What are the most positive influences for you as an individual?
Nature is restorative for me. I’ve recently moved to a mountainous area in Arizona. Every morning, just as light begins to appear, I take a long walk. I breathe Life. I see Beauty. And as I do so, I’m released from the worries of the world. My faith accompanies me wherever I might be, and always family and friends fill my heart with joy.
I know when you lived in Japan, you acquired a fondness for Haiku. Where can readers discover your poetry?
Some of my Haiku are on my website, and next month a couple of my poems will appear in The Moons of Autumn by Colleen Chesebro. Otherwise, I regularly post poems, particularly Haiku, on my blog. Thank you for mentioning this, Rox.
Are your fictional characters created from people you know?
No, they are all fictional. I might include a variation of a clever phrase that struck me or aspects of a poignant scene, but otherwise, the characters stand alone. They are just part of my busy imagination.
Most authors I know are also readers. Do you have a favorite author and genre that keep you flipping pages?
I read most genres, and yes, there are several authors who inspire me. Dan Brown is one of those authors. I like how he builds intrigue, how he unravels religious mysteries, and I relate to his writing style. That said, there are a number of Indie writers who daily humble me with their expertise. I’m partnered with writers in Story Empire, and these folks are exemplary. In addition to novels, though, I read a lot of nonfiction. I’m a natural researcher, and I can spend days/weeks digging deep into a topic.

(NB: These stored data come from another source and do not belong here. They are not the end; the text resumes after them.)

(** Three sample points with all four keys, and two scenarios that have this
    series for each variant. *)
Definition full_series {F : Type} `{PyFloat F} : list (Point.t F) :=
  [Point.make (Some 1) (Some (dec 99 100)) (Some (dec 999 1000)) (Some (dec 119 100));
   Point.make (Some 2) (Some (dec 85 100)) (Some (dec 95 100)) (Some (dec 350 100));
   Point.make (Some 3) (Some (dec 96 100)) (Some (dec 998 1000)) (Some (dec 125 100))].

Definition full_scenarios {F : Type} `{PyFloat F} : scenarios_t F :=
  let v := with_series full_series in
  [("cascading_failure", scenario_of v v v); ("high_failure", scenario_of v v v)].

(** ** Signs of doubles

    A double seen through its IEEE-754 description: not below zero (a zero
    of either sign, a positive finite number or the positive infinity; never
    a NaN), and positive finite. *)
Definition sf_nonneg (s : spec_float) : Prop :=
  match s with
  | S754_zero _ => True
  | S754_infinity false => True
  | S754_finite false _ _ => True
  | _ => False
  end.

Definition sf_positive (s : spec_float) : Prop :=
  match s with
  | S754_finite false _ _ => True
  | _ => False
  end.

(** [m'] is [m] shifted right by [k] bits. *)
Definition shifted (k : Z) (m m' : Z) : Prop :=
  0 <= m' /\ 2 ^ k * m' <= m < 2 ^ k * (m' + 1).

(** * Properties *)

(** ** Mean time to recovery *)

Section MttrFacts.

Context {F : Type} `{PyFloat F}.

Lemma mttr_step_closed (times : list Z) (p : Point.t F) (req : Z) (hr : F) :
  Point.requestNumber p = Some req ->
  Point.hitRate p = Some hr ->
  mttr_step {| failure_start := None; recovery_times := times |} p
  = Ok {| failure_start := if below_failure hr then Some req else None;
          recovery_times := times |}.
Proof.
  intros Hreq Hhr. unfold mttr_step. rewrite Hreq, Hhr. simpl.
  unfold below_failure. rewrite andb_true_r.
  destruct (flt hr failure_threshold); reflexivity.
Qed.

Lemma mttr_step_open (opened : Z) (times : list Z) (p : Point.t F) (req : Z) (hr : F) :
  Point.requestNumber p = Some req ->
  Point.hitRate p = Some hr ->
  mttr_step {| failure_start := Some opened; recovery_times := times |} p
  = Ok (if recovered hr
        then {| failure_start := None;
                recovery_times := times ++ [req - opened] |}
        else {| failure_start := Some opened; recovery_times := times |}).
Proof.
  intros Hreq Hhr. unfold mttr_step. rewrite Hreq, Hhr. simpl.
  rewrite andb_false_r. unfold recovered.
  destruct (fge hr recovery_threshold); reflexivity.
Qed.

Lemma mttr_loop_samples (ts : list (Point.t F)) (series : list (Z * F)) :
  observed ts series ->
  forall (start : option Z) (times : list Z),
  exists final,
    mttr_loop {| failure_start := start; recovery_times := times |} ts
    = Ok {| failure_start := final;
            recovery_times := times ++ samples_from start series |}.
Proof.
  induction 1 as [|p [req hr] ts series [Hreq Hhr] _ IH]; intros start times.
  - exists start. simpl. destruct start; simpl; rewrite app_nil_r; reflexivity.
  - simpl in Hreq, Hhr. destruct start as [opened|]; simpl mttr_loop.
    + rewrite (mttr_step_open opened times p Hreq Hhr). simpl samples_from.
      destruct (recovered hr); simpl bind.
      * destruct (IH None (times ++ [req - opened])%list) as [final Hfinal].
        exists final. rewrite Hfinal. simpl. rewrite <- app_assoc. reflexivity.
      * apply (IH (Some opened) times).
    + rewrite (mttr_step_closed times p Hreq Hhr). simpl samples_from.
      destruct (below_failure hr); simpl bind.
      * apply (IH (Some req) times).
      * apply (IH None times).
Qed.

Lemma mean_or_zero_arithmetic (times : list Z) :
  mean_or_zero times = arithmetic_mean (F := F) times.
Proof.
  destruct times as [|t times]; [reflexivity|].
  unfold mean_or_zero, arithmetic_mean, np_mean, np_sum.
  simpl is_empty. cbv iota. rewrite length_map. reflexivity.
Qed.

Lemma calculate_mttr_samples (ts : list (Point.t F)) (series : list (Z * F)) :
  observed ts series ->
  calculate_mttr ts = Ok (mean_or_zero (samples_closed series)).
Proof.
  intros Hobs. unfold calculate_mttr.
  destruct (mttr_loop_samples Hobs None []) as [final Hfinal].
  rewrite Hfinal. reflexivity.
Qed.

(** C1.  On a time series whose points carry a request number and a hit
    rate, [calculate_mttr] returns the arithmetic mean of the samples of the
    two-threshold scan, 0 when there is none: a window opens at a point
    below 0.90 only while none is open, it closes at the first later point
    at or above 0.95 and yields the difference of the two request numbers;
    a window that never closes yields nothing. *)
Theorem calculate_mttr_scan (ts : list (Point.t F)) (series : list (Z * F)) :
  observed ts series ->
  calculate_mttr ts = Ok (arithmetic_mean (samples_closed series)).
Proof.
  intros Hobs. rewrite <- mean_or_zero_arithmetic.
  apply calculate_mttr_samples. exact Hobs.
Qed.

End MttrFacts.

Lemma calculate_mttr_scan_witness :
  observed [sample 10 (85 # 100)%Q; sample 30 (97 # 100)%Q]
           [(10, (85 # 100)%Q); (30, (97 # 100)%Q)]
  /\ calculate_mttr (F := Q) [sample 10 (85 # 100)%Q; sample 30 (97 # 100)%Q]
     = Ok (arithmetic_mean (samples_closed [(10, (85 # 100)%Q); (30, (97 # 100)%Q)])).
Proof.
  split; [repeat constructor|].
  apply calculate_mttr_scan.
  repeat constructor.
Defined.

(** The doubles that the literals [0.90] and [0.95] denote. *)
Lemma thresholds_binary64 :
  failure_threshold = 0x1.ccccccccccccdp-1%float
  /\ recovery_threshold = 0x1.e666666666666p-1%float.
Proof.
  split; vm_compute; reflexivity.
Qed.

What is your next story on the drawing board, and when can your fans plan to enjoy it?
I completed a very rough draft of The Call for Freedom months ago. However, because of life interruptions and because of the growing political tensions, I paused. My thesis is in motion right now, and that is a bit unnerving. Perhaps next week, perhaps next year, I’ll edit and publish the book, but for now, it rests.
What, if anything, do you hope to gain from reading your reviews?
Reading the reviews helps me understand what the reader likes about the book and perhaps what he or she hoped to find. The reviews also help me understand if I’ve effectively communicated what I’ve hoped to share.
You take a trip and end up in your favorite city in the Midwest at a small-town bed and breakfast. The proprietor learns you are an author and invites you to join her book club meeting to read to the group. What book would you prefer reading from for this group? Unknown to you, one of the members of this group is your favorite author. You are ecstatic to be seated next to a famous author. What do you want to ask this author to discuss in a private conversation with you?
I would probably read from The Culmination, a new beginning. As I mentioned earlier, I lived/breathed this book as I wrote it and have been irrevocably changed because of it.
If I were seated next to Dan Brown, I’d ask him what motivated him to write religious thrillers. What did he see/experience that sparked his imagination, and his need to understand, his quest for answers?
My academic background is in theology, and I’m always on a quest. I’d ask Dan if he were as well. Oh, I’d so love this conversation!!
Do you have a favorite social media do you like to use to talk about authors and books?
Other than Twitter, I don’t use social media much. I try to blog at least once a week. I try to support other writers with their posts. But I’m not consistently on social media.
Do you have any advice for up-and-coming authors?
Just write. Forget all the dos and don’ts; just let your heart speak. The greatest books I’ve ever read may have had a typo here or there, but if I found the writer’s heart in the story, I’m forever a fan. I may forget the storyline and the characters, but a writer who pens through their heart, I never forget. And, Roz, this last comment holds true for you. I met you through the pages of your books – by discovering your heart.